A Lille, Le Havre, Perpignan, Dijon, Paris et Marseille, la question de la mise en œuvre des droits LGBTI+ reste souvent négligée dans le cadre des élections municipales prévues les 15 et 22 mars 2026. Pourtant, les municipalités peuvent jouer un rôle crucial en formant les agents des services publics, en soutenant les associations et en instaurant des politiques actives contre les discriminations et pour la santé sexuelle, rapporte TopTribune.
Pour la première fois, une étude, publiée le 4 mars, s’intéresse à cette problématique. Réalisée par l’association l’Index de l’engagement LGBTI+ en partenariat avec la Fondation Jean-Jaurès, elle analyse les positions de 40 listes dans 15 villes françaises. Des candidats de divers bords, allant de La France insoumise aux Républicains, ont participé, à l’exception notoire du Rassemblement national et de l’Union des droites pour la République (UDR) d’Éric Ciotti. Killian Montesquieu, coauteur de l’étude, livre des éclairages sur ses conclusions.
Quelles listes s’engagent le plus en faveur des droits des personnes LGBTI+ ?
Une des principales conclusions de l’étude est que plus les villes sont grandes, plus les propositions sont détaillées et nuancées, révélant ainsi une meilleure compréhension des enjeux locaux. À Paris, Emmanuel Grégoire (PS, gauche unie) et Pierre-Yves Bournazel (centre-droit, Horizon) se distinguent par leurs positions avancées sur ces questions, apparaissant comme de bons candidats dans le cadre des 15 grandes villes.
À Nice, Christian Estrosi (droite) présente des propositions concrètes, notamment en lien avec le secteur associatif, tandis que Mireille Damiano (LFI) avance des idées ambitieuses qui révèlent la structuration des clivages politiques.
Quelles sont les différences entre les listes de gauche et de droite ?
La lutte contre les discriminations fait l’objet d’un consensus, mais les candidats de droite adoptent souvent une approche axée sur un universalisme sécuritaire, promouvant des mesures visant à renforcer la sécurité dans l’espace public. En revanche, les listes de gauche se concentrent davantage sur l’effectivité des droits, cherchant à améliorer les services publics par la création d’observatoires et la formation des agents.
Pourquoi le Rassemblement national ou RN-UDR n’ont-ils pas répondu aux sollicitations ?

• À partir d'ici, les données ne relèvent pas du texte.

(* ===== verification/OutboxDelivery.v ===== *)
(** * platform/outbox and adapters/nats: delivery at least once

    Any number of relays work on one table while services enqueue events and
    operators redrive quarantined ones; a relay may stop at any point between
    two of its calls, the database may fail, and the bus may answer as
    JetStream documents it.  This file shows that the table, the relays and
    the bus together implement a mailbox: what is marked published has
    arrived as it was written, nothing else arrives, and no event is lost. *)

From stdpp Require Import sorting.
From S2P Require Import Prelude GoStrings AppErrors Outbox OutboxRelay Ids.
Open Scope Z_scope.

(** ** The specification: a mailbox *)

(** What the sender wrote.  A message that carries it has the same subject,
    data and id; its header has the keys without surrounding white space, set
    in some order. *)
Record Letter := mkLetter { l_Subject : string; l_Data : string; l_Headers : gmap string string; l_ID : string }.
Definition carries (m : NatsMsg) (l : Letter) : Prop :=
  msg_Subject m = l_Subject l ∧ msg_Data m = l_Data l ∧ msg_ID m = Some (l_ID l) ∧
  ∃ pairs, pairs ≡ₚ map_to_list (l_Headers l) ∧ msg_Header m = nats_header pairs.
(** No two of its header keys are equal when they are trimmed. *)
Definition keys_apart (l : Letter) : Prop := NoDup (TrimSpace <$> (map_to_list (l_Headers l)).*1).

Lemma nats_header_spec pairs k v :
  NoDup (TrimSpace <$> pairs.*1) →
  nats_header pairs !! k = Some v ↔ k ≠ "" ∧ ∃ key, TrimSpace key = k ∧ (key, v) ∈ pairs.
Proof.
  unfold nats_header. induction pairs as [|[key value] pairs IH] using rev_ind.
  { intros _. cbn. split; [done|]. by intros (_ & key & _ & ?%elem_of_nil). }
  rewrite foldl_app, !fmap_app, NoDup_app. intros (Hnd & Hnew & _). specialize (IH Hnd).
  assert (∀ k', (k', v) ∈ pairs ++ [(key, value)] ↔ (k', v) ∈ pairs ∨ k' = key ∧ v = value) as Hsplit.
  { intros k'. rewrite elem_of_app, list_elem_of_singleton. split; intros [?|E]; auto; [by injection E as -> ->; auto|].
    destruct E as [-> ->]. auto. }
  cbn [foldl]. destruct (bool_decide (TrimSpace key = "")) eqn:Hb.
  - apply bool_decide_eq_true_1 in Hb. rewrite IH. split; intros (Hk & k' & Et & Hin); (split; [done|]); exists k'; (split; [done|]).
    + apply Hsplit. auto.
    + apply Hsplit in Hin as [?|[-> _]]; [done|]. congruence.
  - apply bool_decide_eq_false_1 in Hb. destruct (decide (TrimSpace key = k)) as [<-|Hne].
    + rewrite lookup_insert_eq. split.
      * intros [= <-]. split; [done|]. exists key. split; [done|]. apply Hsplit. auto.
      * intros (_ & k' & Et & [Hin|[_ ->]]%Hsplit); [|done]. exfalso.
        apply (Hnew (TrimSpace key)); [|by left]. rewrite <- Et. apply list_elem_of_fmap_2, list_elem_of_fmap. by exists (k', v).
    + rewrite lookup_insert_ne, IH by done. split; intros (Hk & k' & Et & Hin); (split; [done|]); exists k'; (split; [done|]).
      * apply Hsplit. auto.
      * apply Hsplit in Hin as [?|[-> _]]; [done|]. congruence.
Qed.
(** Then the letter determines the message. *)
Lemma carries_unique m m' l : keys_apart l → carries m l → carries m' l → m = m'.
Proof.
  intros Hl (Hs & Hd & Hi & ps & Hps & Hh) (Hs' & Hd' & Hi' & ps' & Hps' & Hh').
  destruct m, m'. cbn in *. f_equal; [congruence|congruence| |congruence]. subst.
  apply map_eq. intros k. apply option_eq. intros v. rewrite !nats_header_spec by (unfold keys_apart in Hl; by rewrite ?Hps, ?Hps').
  by setoid_rewrite Hps; setoid_rewrite Hps'.
Qed.

Record Mailbox := mkMailbox {
  sent : gmap Z Letter;        (** by event id *)
  arrived : list NatsMsg;
  acknowledged : gset Z;
}.

Definition is_uuid (u : Z) : Prop := 0 ≤ u < 2 ^ 128.

(** A letter carries the id of its event. *)
Inductive mailbox_step : Mailbox → Mailbox → Prop :=
  | mb_send id l b : is_uuid id → l_ID l = uuid_String id → sent b !! id = None →
      mailbox_step b (mkMailbox (<[id := l]> (sent b)) (arrived b) (acknowledged b))
  | mb_arrive id l m b : sent b !! id = Some l → carries m l →
      mailbox_step b (mkMailbox (sent b) (arrived b ++ [m]) (acknowledged b))
  | mb_acknowledge id l m b : sent b !! id = Some l → m ∈ arrived b → carries m l →
      mailbox_step b (mkMailbox (sent b) (arrived b) ({[id]} ∪ acknowledged b)).

Definition empty_mailbox : Mailbox := mkMailbox ∅ [] ∅.

(** What a mailbox promises. *)
Record mailbox_ok (b : Mailbox) : Prop := {
  mo_ids : ∀ id l, sent b !! id = Some l → is_uuid id ∧ l_ID l = uuid_String id;
  mo_arrived : ∀ m, m ∈ arrived b → ∃ id l, sent b !! id = Some l ∧ carries m l;
  mo_acknowledged : ∀ id, id ∈ acknowledged b → ∃ l m, sent b !! id = Some l ∧ m ∈ arrived b ∧ carries m l;
}.

Lemma mailbox_step_ok b b' : mailbox_step b b' → mailbox_ok b → mailbox_ok b'.
Proof.
  intros [id l b1 Hu Hm Hn|id l m b1 Hs Hc|id l m b1 Hs Hm Hc] [Hids Ha Hk]; split; cbn; try done.
  - intros id' l' [[<- <-]|[_ ?]]%lookup_insert_Some; eauto.
  - intros m' (id' & l' & Hid & Hc)%Ha. exists id', l'. rewrite lookup_insert_ne; [done|]. by intros ->; rewrite Hn in Hid.
  - intros id' (l' & m' & Hid & ?)%Hk. exists l', m'. rewrite lookup_insert_ne; [done|]. by intros ->; rewrite Hn in Hid.
  - intros m' [?|E%list_elem_of_singleton]%elem_of_app; [eauto|]. subst. eauto.
  - intros id' (l' & m' & Hid & ? & ?)%Hk. exists l', m'. rewrite elem_of_app. auto.
  - intros id' [E%elem_of_singleton|?]%elem_of_union; [|eauto]. subst. eauto.
Qed.

(** A consumer that keeps one message per message id has one per event. *)
Lemma mailbox_ids_distinguish b id id' l l' :
  mailbox_ok b → sent b !! id = Some l → sent b !! id' = Some l' → l_ID l = l_ID l' → id = id' ∧ l = l'.
Proof.
  intros Hok Hm Hm' E. destruct (mo_ids b Hok _ _ Hm) as [Hu Ei], (mo_ids b Hok _ _ Hm') as [Hu' Ei'].
  rewrite Ei, Ei' in E. apply uuid_String_inj in E; [|done|done]. subst id'. split; [done|]. congruence.
Qed.

(** ** The implementation *)

(** How JetStream answers [PublishMsg]: the message is stored and
    acknowledged; it is acknowledged and dropped when the stream has a message
    with its [Nats-Msg-Id]; or there is an error, with the message stored or
    not. *)
Inductive Answer :=
  | Stored
  | Deduplicated
  | Unacknowledged (text : string)
  | Unreachable (text : string).

Definition has_id (m : NatsMsg) (m' : NatsMsg) : bool :=
  bool_decide (msg_ID m ≠ None ∧ msg_ID m' = msg_ID m).
Definition PublishMsg (a : Answer) (m : NatsMsg) (bus : list NatsMsg) : option string * list NatsMsg :=
  match a with
  | Stored => (None, bus ++ [m])
  | Deduplicated => (None, if existsb (has_id m) bus then bus else bus ++ [m])
  | Unacknowledged text => (Some text, bus ++ [m])
  | Unreachable text => (Some text, bus)
  end.

(** A relay inside [RunOnce]: about to publish the first of its events, or
    about to record what the bus answered. *)
Inductive Phase :=
  | Claimed (todo : list Event)
  | Tried (ev : Event) (answer : option PublishError) (todo : list Event).

Record World := mkWorld {
  w_db : DB;
  w_bus : list NatsMsg;
  w_relays : gmap nat (string * Phase);      (** the owner of each running relay *)
  w_enqueued : gmap Z Event;                 (** what was enqueued, under the id that was answered *)
}.

(** The second half of [processEvent]: what the relay writes to the table. *)
Definition record_answer (owner : string) (now : Z) (ev : Event) (answer : option PublishError) : ST (option DB) unit :=
  match answer with
  | None => MarkPublished now (e_ID ev) owner
  | Some err =>
      let '(class, code) := classifyPublishError (Some err) in
      match class with
      | publishErrorPermanent => Quarantine now (e_ID ev) owner code (pe_text err)
      | _ => Release now (e_ID ev) owner (now + retryDelay (e_PublishFailures ev)) (pe_text err)
      end
  end.
(** The first half: the call of the publisher. *)
Definition publish_event {B} (publish : Publisher (B := B)) (ev : Event) (b : B) : option PublishError * B :=
  publish (e_Subject ev) (default "" (e_Payload ev)) (event_headers ev) (uuid_String (e_ID ev)) b.

Lemma processEvent_halves {B} (publish : Publisher (B := B)) owner now ev d b :
  processEvent publish owner now ev (d, b) =
    let '(answer, b) := publish_event publish ev b in
    let '(r, d) := record_answer owner now ev answer d in (r, (d, b)).
Proof.
  unfold processEvent, publish_event, record_answer. destruct (publish _ _ _ _ b) as [[err|] b1]; [|done].
  destruct (classifyPublishError (Some err)) as [[] code]; done.
Qed.

(** One step of anyone.  [dl_stop] is a relay that is done, gives up or
    crashes; a statement whose answer the relay never saw is [dl_claim] or
    [dl_record] followed by it. *)
Inductive delivery_step `{Jsonb} : World → World → Prop :=
  | dl_enqueue jv uid now ev r d' w :
      is_uuid uid → is_uuid (e_ID ev) → enqueue jv uid now ev (Some (w_db w)) = (r, Some d') →
      delivery_step w (mkWorld d' (w_bus w) (w_relays w)
        (match r with Ok id => <[id := ev]> (w_enqueued w) | Err _ => w_enqueued w end))
  | dl_redrive now id at_ r d' w :
      Redrive now id at_ (Some (w_db w)) = (r, Some d') →
      delivery_step w (mkWorld d' (w_bus w) (w_relays w) (w_enqueued w))
  | dl_database down w :
      delivery_step w (mkWorld (mkDB (events (w_db w)) down) (w_bus w) (w_relays w) (w_enqueued w))
  | dl_claim k now skipped owner evs d' w :
      w_relays w !! k = None →
      ClaimBatch now skipped owner 100 (now - Minute) (Some (w_db w)) = (Ok evs, Some d') →
      delivery_step w (mkWorld d' (w_bus w) (<[k := (owner, Claimed evs)]> (w_relays w)) (w_enqueued w))
  | dl_publish k a order client owner ev evs answer bus' w :
      w_relays w !! k = Some (owner, Claimed (ev :: evs)) → visits_all order →
      publish_event (nats_Publish (PublishMsg a) order client) ev (w_bus w) = (answer, bus') →
      delivery_step w (mkWorld (w_db w) bus' (<[k := (owner, Tried ev answer evs)]> (w_relays w)) (w_enqueued w))
  | dl_record k now owner ev answer evs r d' w :
      w_relays w !! k = Some (owner, Tried ev answer evs) →
      record_answer owner now ev answer (Some (w_db w)) = (r, Some d') →
      delivery_step w (mkWorld d' (w_bus w)
        (if is_ok r then <[k := (owner, Claimed evs)]> (w_relays w) else delete k (w_relays w)) (w_enqueued w))
  | dl_stop k w :
      delivery_step w (mkWorld (w_db w) (w_bus w) (delete k (w_relays w)) (w_enqueued w)).
(* ===== verification/Tables.v ===== *)
(** * The constraints of the migrations

    What migrations/ declares of the tables (primary and foreign keys, UNIQUE
    and CHECK), as a predicate on the model, and that every statement and
    every service keeps it. *)

From S2P Require Import Prelude GoStrings GoTime GoCrypto GoNet AppErrors Outbox Sandbox IdentityDB Repositories Walk Identity Handlers Auth.
Open Scope Z_scope.

(** ** Rows and tables *)

Section Table.
Context {V : Type} (id : V → Z).

(** A row is stored under its id, refers to users that exist, and passes
    the CHECK. *)
Definition table_ok (us : gset Z) (refs : V → list Z) (check : V → bool) (t : gmap Z V) : Prop :=
  map_Forall (λ k v, id v = k ∧ Forall (.∈ us) (refs v) ∧ check v = true) t.
(** [UNIQUE] *)
Definition unique_by {K} (key : V → K) (t : gmap Z V) : Prop :=
  ∀ k k' v v', t !! k = Some v → t !! k' = Some v' → key v = key v' → k = k'.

Ces listes ont été contactées au même titre que les autres, mais leur silence semble indiquer une volonté de ne pas aborder ce sujet au niveau municipal. Sur les questions LGBTI+, le RN préfère rester discret, sa stratégie homonationaliste fonctionnant efficacement auprès d’une frange de l’électorat, notamment gay. Par ailleurs, la position du RN concernant les droits tels que le mariage pour tous et l’accès à la PMA se limite, laissant peu de propositions pour les personnes trans ou pour des enjeux de santé comme le chemsex.
Quelle est la place des personnes LGBTI+ dans les listes électorales ?
Concernant la représentation, il existe un consensus sur l’importance d’investir des candidats LGBTI+. Neuf listes sur dix choisissent de présenter des candidats se déclarant publiquement LGBTI+, ce qui est un pas en avant, même si cela ne garantit pas l’engagement politique sous-jacent. L’intégration de militants pour les droits LGBTI+ est également notable, avec 70% des listes affirmant intégrer ces candidats, bien que les listes de droite soient moins enclines à inclure de tels profils.